A lei que regulamentou o inciso XII, parte final, do artigo 5º da Constituição Federal 9.296/1996 trata da autorização, regulamentação e limites para a realização da interceptação telefônica como meio de prova no processo penal. Trata-se de procedimento de natureza cautelar, que de maneira excepcional (cabível apenas nos casos em que não seja possível a obtenção de provas por outros meios), permite a violação da privacidade, desde que seguidos os requisitos de admissibilidade e realizados da forma prescrita em lei. Acerca da interceptação telefônica, assinale a alternativa correta.
- A)São possíveis as prorrogações sucessivas da interceptação telefônica sem que haja limite de vezes, desde que ainda presentes os pressupostos de admissibilidade e por meio de decisões fundamentadas.
Certa: a jurisprudência admite prorrogações sucessivas da interceptação, sem limite numérico rígido, desde que haja fundamentação e persistam os requisitos legais.
- B)A alteração superveniente da competência torna inválida a decisão acerca da interceptação telefônica determinada por juízo inicialmente competente para o processamento do feito.
Errada: a alteração superveniente de competência não torna, por si só, inválida a interceptação já autorizada por juízo competente à época da decisão.
- C)O termo inicial da interceptação telefônica é o dia da autorização judicial, e não o dia em que ela foi efetivada, devendo os 15 (quinze) dias serem contados a partir da autorização da medida.
Errada: o prazo de 15 dias é contado a partir da efetiva implementação da interceptação, e não da data da autorização judicial.
- D)Interceptação telefônica, gravação telefônica, escuta telefônica e captação telefônica são conceitos sinônimos estabelecidos e regulados pela Lei 9.296/1996.
Errada: interceptação, gravação, escuta e captação telefônica são institutos distintos, com regimes e conceitos diferentes.
- E)A lei que trata da interceptação telefônica determina que a Autoridade Policial conduzirá os procedimentos de interceptação e o Ministério Público deverá acompanhar a sua realização, ambos participando da realização do auto circunstanciado.
Errada: a lei prevê a execução pela autoridade policial, com ciência e acompanhamento do Ministério Público quando cabível, mas a redação mistura indevidamente atribuições e formalidades do procedimento.
Gabarito: A
A interceptação telefônica é uma medida excepcional e cautelar, prevista na Lei 9.296/1996, e só pode ser usada quando houver indícios razoáveis de autoria ou participação em infração penal, com prova impossível por outros meios.
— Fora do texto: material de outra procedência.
(** A guard registered on an element around the form stops the submission
    as well, although the form has no listener of its own. *)
Definition checkout_section : Element := 3.

Definition nested_page : @World Validation unit :=
  mkWorld "/checkout"
    {[ "payment-form" := payment_form; "checkout" := checkout_section ]} ∅ 0 tt.

Example submit_guarded_from_outside :
  listeners_of
    (state_of (safeSubmit (JsValue:=string) "checkout" Accepts nested_page))
    payment_form
  = []
  ∧ (submitThrough demo_call payment_form [checkout_section]
       (state_of (safeSubmit (JsValue:=string) "checkout" Accepts nested_page))).1.1
    = false
  ∧ (submitThrough demo_call payment_form [checkout_section]
       (state_of (safeSubmit (JsValue:=string) "checkout" Accepts nested_page))).2
    = [Invoke Accepts [ConsoleLog "payment sent"]].
Proof. do 2 (split; [vm_compute; reflexivity|]). vm_compute. reflexivity. Qed.

End MainJs.

(** ** Part II: database/schema_postgresql.sql

    The script only declares tables and inserts two rows; what an INSERT
    does with those declarations is the engine's part. It is modelled the
    way PostgreSQL carries it out: a value is first converted to the type of
    its column, defaults are filled in, then NOT NULL is checked, then the
    unique indexes, and the foreign keys last, once all rows of the
    statement are in. Text is ASCII, one byte per character.

    The rows of a statement are taken one after the other. Where more than
    one step of a statement would fail, which error the engine reports, and
    whether a sequence has moved by then, depends on how the statement
    reaches it (constants are converted before the first row is computed,
    parameters as each row is); the properties below are stated so as to
    hold either way. *)

Module Schema.

(** SQLSTATE classes an INSERT into these tables can raise. *)
Inductive sql_error :=
| string_data_right_truncation (column : string)
| numeric_value_out_of_range (column : string)
| invalid_text_representation (column : string)
| sequence_generator_limit_exceeded (sequence : string)
| not_null_violation (column : string)
| unique_violation (constraint : string)
| foreign_key_violation (constraint : string).

Definition result (A : Type) : Type := sql_error + A.

Definition bind {A B} (m : result A) (k : A → result B) : result B :=
  match m with
  | inl e => inl e
  | inr a => k a
  end.

Declare Scope sql_scope.
Notation "x ← y ; z" := (bind y (fun x => z))
  (at level 20, y at level 100, z at level 200, only parsing) : sql_scope.
Notation "' x ← y ; z" := (bind y (fun x => z))
  (at level 20, x pattern, y at level 100, z at level 200, only parsing) : sql_scope.
Notation "x ;; z" := (bind x (fun _ => z))
  (at level 100, z at level 200, only parsing, right associativity) : sql_scope.

(** What an INSERT supplies for a column: nothing (or the keyword DEFAULT),
    NULL, or a value. *)
Inductive input (A : Type) :=
| DEFAULT
| NULL
| Value (a : A).
Global Arguments DEFAULT {A}.
Global Arguments NULL {A}.
Global Arguments Value {A} a.

(** *** Column types *)

(** INTEGER: four bytes, signed. *)
Definition integer (column : string) (z : Z) : result Z :=
  if (-2147483648 <=? z)%Z && (z <=? 2147483647)%Z then inr z
  else inl (numeric_value_out_of_range column).

(** VARCHAR(n): a longer string is an error, unless the excess is all
    spaces, in which case it is cut to [n] characters. *)
Fixpoint all_spaces (s : string) : bool :=
  match s with
  | EmptyString => true
  | String c rest => Ascii.eqb c " "%char && all_spaces rest
  end.

Definition varchar (n : nat) (column : string) (s : string) : result string :=
  if (String.length s <=? n)%nat then inr s
  else if all_spaces (String.substring n (String.length s - n) s)
       then inr (String.substring 0 n s)
       else inl (string_data_right_truncation column).

(** NUMERIC values: [Finite d s] is the decimal d / 10^s printed with [s]
    fractional digits; the type also has NaN and the two infinities. *)
Inductive numeric :=
| Finite (digits : Z) (scale : nat)
| NaN
| Infinity (negative : bool).

(** Rounding to [s] fractional digits, ties away from zero. *)
Definition round_to_scale (s : nat) (digits : Z) (scale : nat) : Z :=
  if (scale <=? s)%nat then (digits * 10 ^ Z.of_nat (s - scale))%Z
  else
    let d := (10 ^ Z.of_nat (scale - s))%Z in
    (Z.sgn digits * ((Z.abs digits + d / 2) / d))%Z.

(** NUMERIC(p, s), written DECIMAL(p, s) in the script: the value is rounded
    to [s] fractional digits and must then be below 10^(p-s) in absolute
    value. NaN is kept as it is; an infinity never fits. *)
Definition decimal (p s : nat) (column : string) (v : numeric) : result numeric :=
  match v with
  | NaN => inr NaN
  | Infinity _ => inl (numeric_value_out_of_range column)
  | Finite digits scale =>
      let r := round_to_scale s digits scale in
      if (Z.abs r <? 10 ^ Z.of_nat p)%Z then inr (Finite r s)
      else inl (numeric_value_out_of_range column)
  end.

(** TIMESTAMP: microseconds since the epoch. *)
Definition timestamp : Type := Z.

(** *** JSONB *)

(** A JSONB document. Numbers are NUMERIC (digits and scale, so 85.50 keeps
    its trailing zero); the members of an object are kept sorted by key,
    shorter keys first, one member per key. *)
Inductive jsonb :=
| JNull
| JBool (b : bool)
| JNumber (digits : Z) (scale : nat)
| JString (s : string)
| JArray (items : list jsonb)
| JObject (members : list (string * jsonb)).

Definition key_lt (k1 k2 : string) : bool :=
  (String.length k1 <? String.length k2)%nat
  || ((String.length k1 =? String.length k2)%nat && String.ltb k1 k2).

(** Adding a member to an object: a later value replaces an earlier one of
    the same key. *)
Fixpoint put_member (k : string) (v : jsonb) (ms : list (string * jsonb))
  : list (string * jsonb) :=
  match ms with
  | [] => [(k, v)]
  | (k', v') :: rest =>
      if String.eqb k k' then (k, v) :: rest
      else if key_lt k k' then (k, v) :: ms
      else (k', v') :: put_member k v rest
  end.

(** The operator [->] on an object. *)
Fixpoint get_member (k : string) (ms : list (string * jsonb)) : option jsonb :=
  match ms with
  | [] => None
  | (k', v) :: rest => if String.eqb k k' then Some v else get_member k rest
  end.

Definition jsonb_field (j : jsonb) (k : string) : option jsonb :=
  match j with
  | JObject ms => get_member k ms
  | _ => None
  end.

(** **** Reading JSON text *)

Definition is_space (c : ascii) : bool :=
  Ascii.eqb c " "%char || Ascii.eqb c "009"%char || Ascii.eqb c "010"%char || Ascii.eqb c "013"%char.

Fixpoint skip_space (s : string) : string :=
  match s with
  | String c rest => if is_space c then skip_space rest else s
  | EmptyString => s
  end.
Em outras palavras: não é um atalho investigativo livre, é um remédio forte para casos em que a investigação ficou sem saída razoável. O ponto mais cobrado aqui é a duração da medida. A lei prevê prazo de 15 dias, prorrogável por igual tempo, por decisão fundamentada, quando isso se mostrar necessário. O STJ e o STF admitem prorrogações sucessivas, sem um teto numérico fechado, desde que cada renovação seja justificada e os requisitos legais permaneçam presentes. É exatamente por isso que a alternativa A está correta. A banca também gosta de misturar conceitos parecidos. Interceptação é captação por terceiro sem que os interlocutores saibam; escuta telefônica ocorre com ciência de um dos interlocutores; gravação telefônica é feita por um dos próprios participantes. Não são sinônimos, apesar de a prova adorar fingir que são primos gêmeos. Outro detalhe importante: o prazo conta da efetiva implantação da interceptação, não da simples autorização judicial, e a competência superveniente não invalida automaticamente a decisão já proferida pelo juízo que era competente quando autorizou a medida. Na prática, a chave é sempre a mesma: legalidade, fundamentação e necessidade concreta.